Belle is a vacuous party girl. This impression might come from quotes like “We rock!” or “I’d have sex with me,” or “Baby’s open for business!” Belle, I must point out that you did say those things, but I do admit I’ve left out more weighty quotes of yours such as “The only thing we have to fear is fear itself,” “U.S. construction spending advanced for a second month in July as home building increased on the heels of a drop in mortgage rates the previous month,” or “Despite increased corporate control of the media, there is very little outright censorship of the news in this country. There is, however, a kind of selective historical memory that makes it difficult to even recall events which go beyond what the noted M.I.T. linguist Noam Chomsky has referred to as the ‘boundaries of thinkable thought.’” I’ll try to paint a more complete picture in the future.

Chocobaby is a bitch. On any given day, one might find a blog entry detailing an interchange such as this one:

[C-baby laughs.]
Me: What?
Her: I’m just thinking of all the stupid things you’ve said in the past 20 minutes.

Or,

Me: Sorry, I got sidetracked, I’ll stop rambling on about uninteresting crap.
Her: Are you suggesting that what you were saying before was interesting?

Her main beef was that “you never put in there that I think it’s cute when you say stupid things.” Which is true, since I guess I thought it was funnier without the Awwww factor. I’ll concede the point and try and be more, uh, Fair and Balanced from now on, hopefully without alienating my cynical hater-of-all-things-cute fan base. (For those who still like their Chocobabies served cold, I’ll add her fine quote from the below-mentioned party: “Shut up, you stupid Canadian!” But she meant it in a cute way, I think.)

Speaking of C-baby, she was kind enough to call my attention to the fact that G-Monsta’s logo has been appearing all over lately.

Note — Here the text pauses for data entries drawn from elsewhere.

(* ===== verification/CapitalStateProofs.v ===== *)
(** * Proofs about the capital state *)

From S2P Require Import Prelude GoStd GoText Digits GoTime Externals Decimals EconomicId Account Instrument.
From S2P Require Import Projection ProjectionPayload Checkpoint CapitalPolicy CapitalState CapitalPolicyProofs.
From Stdlib Require Import Qpower.

Local Open Scope Q_scope.

#[local] Opaque DeterministicUUID Sum256 json_struct.

Definition positive_part (q : Q) : Q := if Qlt_le_dec 0 q then q else 0.
Definition negative_part (q : Q) : Q := positive_part (- q).

Lemma parts_difference q : positive_part q - negative_part q == q.
Proof. unfold negative_part, positive_part. destruct (Qlt_le_dec 0 q), (Qlt_le_dec 0 (- q)); lra. Qed.
Lemma positive_part_nonneg q : 0 <= positive_part q.
Proof. unfold positive_part. destruct (Qlt_le_dec 0 q); lra. Qed.
Lemma positive_part_pos q : 0 < q -> positive_part q = q /\ negative_part q = 0.
Proof. unfold negative_part, positive_part. destruct (Qlt_le_dec 0 q), (Qlt_le_dec 0 (- q)); intros; lra || done. Qed.
Lemma positive_part_neg q : q < 0 -> positive_part q = 0 /\ negative_part q == - q.
Proof.
  unfold negative_part, positive_part. destruct (Qlt_le_dec 0 q), (Qlt_le_dec 0 (- q)); intros; try lra. done.
Qed.
Lemma positive_part_zero q : q == 0 -> positive_part q = 0 /\ negative_part q = 0.
Proof. unfold negative_part, positive_part. destruct (Qlt_le_dec 0 q), (Qlt_le_dec 0 (- q)); intros; lra || done. Qed.

Section state.
Context {E : Externals} {L : ExternalLaws}.

(** ** What a valid binding says *)

Record bound (binding : Binding) (account : Account) (p : Policy) : Prop := {
  bd_account : Account_Validate account = Ok tt;
  bd_ids : binding.(bind_AccountID) = account.(acct_ID) /\ binding.(bind_PolicyVersion) = p.(pol_version) /\
           binding.(bind_ID) = DeterministicUUID bindingIDDomain [uuid_string account.(acct_ID); p.(pol_version)];
  bd_currency : account.(acct_BaseCurrency) = "USD";
  bd_profile : binding.(bind_Profile) = account.(acct_MarginProfile);
  bd_evidence : binding.(bind_EvidenceClass) = account.(acct_EvidenceClass);
  bd_environment : binding.(bind_Environment) = account.(acct_Environment);
  bd_tier : same_value binding.(bind_Tier) account.(acct_StartingCapital) /\
            exists t, t ∈ p.(pol_tiers) /\ same_value t binding.(bind_Tier);
  bd_class : exists q, Policy_Profile (Some p) binding.(bind_Profile) = (q, true) /\
    ((account.(acct_Environment) = AccountEnvironmentPaperScored /\ q.(prof_Unlimited) = false /\
      account.(acct_EvidenceClass) = PaperEvidenceClassPromotion /\
      same_value account.(acct_BuyingPowerMultiplier) q.(prof_MaximumGross)) \/
     (account.(acct_Environment) = AccountEnvironmentPaperStress /\ q.(prof_Unlimited) = true /\
      account.(acct_EvidenceClass) = PaperEvidenceClassSynthetic /\
      binding.(bind_Profile) = MarginProfileStressUnlimited));
}.

Lemma Binding_Validate_bound binding account p :
  Binding_Validate binding account (Some p) = Ok tt -> bound binding account p.
Proof.
  unfold Binding_Validate. intros H. inv_ok H.
  destruct (Policy_Profile (Some p) binding.(bind_Profile)) as [q ok] eqn:Hq. inv_ok H. split_bools. subst ok.
  repeat match goal with u : unit |- _ => destruct u end.
  cbn [Policy_ArtifactID Policy_Version Policy_Currency] in *.
  match goal with Ht : policyHasTier _ _ = true |- _ => unfold policyHasTier in Ht; apply existsb_exists in Ht as (t & Hin & Ht) end.
  dec_bools.
  assert (Hclass :
    (account.(acct_Environment) = AccountEnvironmentPaperScored /\ q.(prof_Unlimited) = false /\
      account.(acct_EvidenceClass) = PaperEvidenceClassPromotion /\
      same_value account.(acct_BuyingPowerMultiplier) q.(prof_MaximumGross)) \/
     (account.(acct_Environment) = AccountEnvironmentPaperStress /\ q.(prof_Unlimited) = true /\
      account.(acct_EvidenceClass) = PaperEvidenceClassSynthetic /\
      binding.(bind_Profile) = MarginProfileStressUnlimited)).
  { destruct binding.(bind_Environment); try discriminate H; [left|right]; apply reject_false in H; split_bools; dec_bools;
      unfold same_value; repeat split; try congruence.
    match goal with Hm : _ == val account.(acct_BuyingPowerMultiplier) |- _ => by rewrite <- Hm end. }
  split; try done; try congruence.
  - unfold same_value. split; [lra|]. exists t. split; [by apply list_elem_of_In|done].
  - by exists q.
Qed.

(** ** The exposure loop *)

Definition open_of (q : ProjectionPosition) : nat := if q.(pos_Open) then 1%nat else 0%nat.

Fixpoint open_count (positions : list ProjectionPosition) : nat :=
  match positions with
  | [] => 0%nat
  | q :: rest => (open_of q + open_count rest)%nat
  end.

Record added (byID : gmap UUID Instrument) (positions : list ProjectionPosition) (acc acc' : exposure) : Prop := {
  ad_long : val acc'.(ex_long) == val acc.(ex_long) + sumQ (fun q => positive_part (val q.(pos_MarketValue))) positions;
  ad_short : val acc'.(ex_short) == val acc.(ex_short) + sumQ (fun q => negative_part (val q.(pos_MarketValue))) positions;
  ad_market : val acc'.(ex_market) == val acc.(ex_market) + sumQ (fun q => val q.(pos_MarketValue)) positions;
  ad_open : acc'.(ex_open) = (acc.(ex_open) + open_count positions)%nat;
  ad_known : forall q, q ∈ positions -> q.(pos_Open) = true -> is_Some (byID !! q.(pos_InstrumentID));
}.

Lemma add_position_added byID q encoded acc acc' : add_position byID q encoded acc = Ok acc' -> added byID [q] acc acc'.
Proof.
  unfold add_position. intros H. inv_ok H. destruct encoded as [e|]; [|done]. inv_ok H.
  destruct q.(pos_Open) eqn:Ho; cbn [negb] in H; inv_ok H; split_bools; subst acc'.
  - assert (Hknown : is_Some (byID !! q.(pos_InstrumentID))) by (by apply not_eq_None_Some).
    split; cbn [ex_long ex_short ex_market ex_open sumQ open_count].
    + destruct (IsPositive q.(pos_MarketValue)) eqn:Hp; dec_bools; dec_push.
      * destruct (positive_part_pos _ Hp) as [-> _]. lra.
      * assert (Hz : positive_part (val q.(pos_MarketValue)) == 0).
        { unfold positive_part. destruct (Qlt_le_dec 0 (val q.(pos_MarketValue))); lra. }
        lra.
    + destruct (IsPositive q.(pos_MarketValue)) eqn:Hp; [dec_bools; destruct (positive_part_pos _ Hp) as [_ ->]; lra|].
      destruct (IsNegative q.(pos_MarketValue)) eqn:Hn; dec_bools; dec_push.
      * destruct (positive_part_neg _ Hn) as [_ ->]. rewrite Qabs_neg by lra. lra.
      * destruct (positive_part_zero (val q.(pos_MarketValue)) ltac:(lra)) as [_ ->]. lra.
    + dec_push. lra.
    + unfold open_of. rewrite Ho. lia.
    + intros q' Hq' _. apply list_elem_of_singleton in Hq' as ->. done.
  - dec_bools. destruct (positive_part_zero (val q.(pos_MarketValue))) as [Hp Hn]; [done|].
    split; cbn [ex_long ex_short ex_market ex_open sumQ open_count]; rewrite ?Hp, ?Hn; dec_push; try lra.
    + unfold open_of. rewrite Ho. lia.
    + intros q' Hq' Ho'. apply list_elem_of_singleton in Hq' as ->. congruence.
Qed.

Lemma add_positions_added byID positions encoded acc acc' :
  add_positions byID positions encoded acc = Ok acc' -> added byID positions acc acc'.
Proof.
  revert encoded acc. induction positions as [|q positions IH]; intros encoded acc; cbn [add_positions].
  - intros [= <-]. split; cbn; try lra; try lia. intros q Hq. by apply elem_of_nil in Hq.
  - intros H. inv_ok H. apply IH in H. apply add_position_added in H0.
    destruct H0 as [Hl Hs Hm Ho Hk], H as [Hl' Hs' Hm' Ho' Hk']. cbn [sumQ open_count] in *.
    split; cbn [sumQ open_count]; try lra; try lia.
    intros q' [-> |Hq']%elem_of_cons Hopen; [|by apply Hk']. apply Hk; [by apply list_elem_of_singleton|done].
Qed.

(** Every instrument of the index is one of those given, valid and supported. *)
Definition supported (currency : string) (i : Instrument) : Prop :=
  Instrument_Validate i = Ok tt /\ i.(inst_Currency) = currency /\
  (i.(inst_AssetClass) = AssetClassEquity \/ i.(inst_AssetClass) = AssetClassETF).

Lemma index_instruments_spec currency instruments byID out :
  index_instruments currency instruments byID = Ok out ->
  Forall (supported currency) instruments /\ size out = (size byID + length instruments)%nat /\
  forall id i, out !! id = Some i -> byID !! id = Some i \/ (i ∈ instruments /\ i.(inst_ID) = id).
Proof.
  revert byID. induction instruments as [|i instruments IH]; intros byID; cbn [index_instruments].
  - intros [= <-]. split; [constructor|]. split; [cbn; lia|]. by left.
  - intros H. inv_ok H. destruct x. apply IH in H as (Hall & Hsize & Hin). split_bools.
    assert (Hnone : byID !! i.(inst_ID) = None).
    { destruct (byID !! i.(inst_ID)) eqn:Hl; [|done]. match goal with Hx : ~ is_Some _ |- _ => by destruct Hx end. }
    split; [constructor; [|done]|split].
    + split; [done|]. split; [done|]. match goal with Hx : _ && _ = false |- _ => apply andb_false_iff in Hx as [Hx|Hx] end;
        split_bools; auto.
    + rewrite Hsize, map_size_insert_None by done. cbn. lia.
    + intros id j Hj. destruct (Hin id j Hj) as [Hl|[Hl ?]].
      * destruct (decide (i.(inst_ID) = id)) as [<- |Hne].
        -- rewrite lookup_insert_eq in Hl. simplify_eq. right. split; [by left|done].
        -- rewrite lookup_insert_ne in Hl by done. by left.
      * right. split; [by right|done].
Qed.

(** ** Validity of a sealed state *)

Record state_valid (s : State) (account : Account) (binding : Binding) (policy : option Policy) : Prop := {
  sv_id : s.(st_id) <> Nil;
  sv_bytes : String.length s.(st_canonicalBytes) <> 0%nat;
  sv_hash : String.length s.(st_hash) = 64%nat;
  sv_account : s.(st_accountID) = account.(acct_ID);
  sv_binding : s.(st_bindingID) = binding.(bind_ID);
  sv_policy : s.(st_policyVersion) = Policy_Version policy;
  sv_currency : s.(st_currency) = account.(acct_BaseCurrency);
  sv_checkpoint : s.(st_projectionCheckpointID) <> Nil;
  sv_checksum : String.length s.(st_projectionChecksum) = 64%nat;
  sv_as_of : IsZeroTime s.(st_asOf) = false /\ s.(st_asOf).(location_utc) = true /\
             TimeEqual s.(st_asOf) (TruncateMicro s.(st_asOf)) = true;
  sv_amounts : Forall (fun v => numeric_38_12 (val v))
    [s.(st_cash); s.(st_equity); s.(st_longExposure); s.(st_shortExposure); s.(st_grossExposure);
     s.(st_maintenanceRequirement)];
  sv_signs : Forall (fun v => 0 <= val v)
    [s.(st_equity); s.(st_longExposure); s.(st_shortExposure); s.(st_grossExposure); s.(st_maintenanceRequirement)];
  sv_gross : val s.(st_grossExposure) == val s.(st_longExposure) + val s.(st_shortExposure);
  sv_evidence : s = seal s.(st_fields);
}.

Lemma amounts_storable msg l : for_each (fun v => reject (negb (validCapitalAmount v)) msg) l = Ok tt <->
  Forall (fun v => numeric_38_12 (val v)) l.
Proof.
  rewrite for_each_Ok. split; intros H; (eapply Forall_impl; [exact H|]); intros v Hv; cbn in *.
  - apply reject_false in Hv. split_bools. by apply validCapitalAmount_iff.
  - apply validCapitalAmount_iff in Hv. by rewrite Hv.
Qed.

Lemma State_validate_iff s account binding policy :
  State_validate (Some s) account binding policy = Ok tt <-> state_valid s account binding policy.
Proof.
  unfold State_validate. split.
  - intros H. inv_ok H. repeat match goal with u : unit |- _ => destruct u end. split_bools.
    match goal with Hf : for_each _ _ = Ok tt |- _ => apply amounts_storable in Hf end.
    repeat match goal with
    | Hx : (_ =? _)%nat = true |- _ => apply Nat.eqb_eq in Hx
    | Hx : (_ =? _)%nat = false |- _ => apply Nat.eqb_neq in Hx
    end.
    dec_bools. split; try done.
    + by repeat (apply Forall_cons_2; [done|]); apply Forall_nil_2.
    + match goal with Hg : val (st_grossExposure _) == _ |- _ => rewrite Hg end. by rewrite val_Add.
    + destruct s as [f i b h]. cbn in *. unfold seal. congruence.
  - intros [Hid Hb Hh Ha Hbi Hp Hc Hck Hcs (Ht1 & Ht2 & Ht3) Ham Hsg Hg He].
    rewrite (bool_decide_eq_false_2 _ Hid), (proj2 (Nat.eqb_neq _ _) Hb), Hh. cbn [negb orb Nat.eqb reject mbind outcome_bind].
    rewrite Ha, Hbi, Hp, Hc, Hcs, Ht1, Ht2, Ht3, !eq_self, (bool_decide_eq_false_2 _ Hck).
    cbn [negb orb Nat.eqb reject mbind outcome_bind]. rewrite (proj2 (amounts_storable _ _) Ham).
    repeat (apply Forall_cons in Hsg as [?%IsNegative_false Hsg]).
    rewrite <- val_Add in Hg. apply Equal_true in Hg. rewrite H, H0, H1, H2, H3, Hg. cbn [negb orb reject mbind outcome_bind].
    destruct s as [f i b h]. cbn [st_fields st_canonicalBytes st_hash st_id] in *. injection He as -> -> ->.
    by rewrite !eq_self.
Qed.

(** ** Deriving the state *)

(** The maintenance requirement of a profile before rounding. *)
Definition exact_maintenance (r : Profile) (long short : Q) : Q :=
  long * val r.(prof_MaintenanceLong) + short * val r.(prof_MaintenanceShort).

Lemma roundCapitalUp_near v : val v <= val (roundCapitalUp v 12) /\ val (roundCapitalUp v 12) < val v + (1 # 1000000000000).
Proof. unfold roundCapitalUp. exact (RoundCeil_near v 12). Qed.

Lemma maintenance_near p q r long short : reviewed_policy p -> profile_same q r ->
  let m := val (maintenance_of q long short (Policy_Scale (Some p))) in
  if r.(prof_Unlimited) then m == 0
  else exact_maintenance r (val long) (val short) <= m /\
       m < exact_maintenance r (val long) (val short) + (1 # 1000000000000).
Proof.
  intros Hp [_ _ _ Hml Hms _ _ _ Hu]. cbv zeta. unfold maintenance_of. rewrite Hu.
  destruct r.(prof_Unlimited); cbn [negb]; [apply val_Zero|]. cbn [Policy_Scale]. rewrite (rp_scale _ Hp).
  unfold exact_maintenance, same_value in *. rewrite <- Hml, <- Hms, <- !val_Mul, <- val_Add. apply roundCapitalUp_near.
Qed.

You Don’t Know the Meaning Of ‘Tough’
So the tribes gathered last Sunday for the illustrious Ker-Bear’s birthday extravaganza, held this year at Kilowatt, the Mission district’s home of unnecessarily nasty bar staff and cash-gobbling, frequently overridden jukebox. Yours truly apparently got hisself pretty well Wrapped Up Like a Drunk, and, among other ill-advised escapades, challenged the mighty Shan-Bear to an arm-wrestling match. Well, maybe “match” isn’t the right word—“rout,” “sacrifice,” or “public humiliation” might be more apt. After humoring me for a few short seconds, she lowered my arm to the table like a sleeping baby, while yawning and doing math problems with her other hand. As I limped off to nurse my wounded pride, C-baby commented, “You are so tougher than he is.” Shan-Bear paused for a minute and said, “Yeah, but he’s tough in other things, like the saxophone.”

Return of the Native
Back on the left coast. Tantalizing tales of neurotic nostalgia in the New York netherworld will be filtering in over the next few weeks as breaks in the torrent of fan-hitting-shit allow. Also wacky wonders such as C-Baby’s Tour de Heartland slideshow featuring the Hamburger Helper hand. For now, tids and bits…

MTV has been stealing ideas from my dreams again.

So Ah-nold smoked hash and participated in a gang-bang. Which gubernatorial hopeful among us hasn’t? Cast the first stone.

Chocobaby, font of wisdom:

• “You’re like halfway through your life, I think you can start to take some risks now.”
• “I love it when you talk about nerds as if you aren’t one.”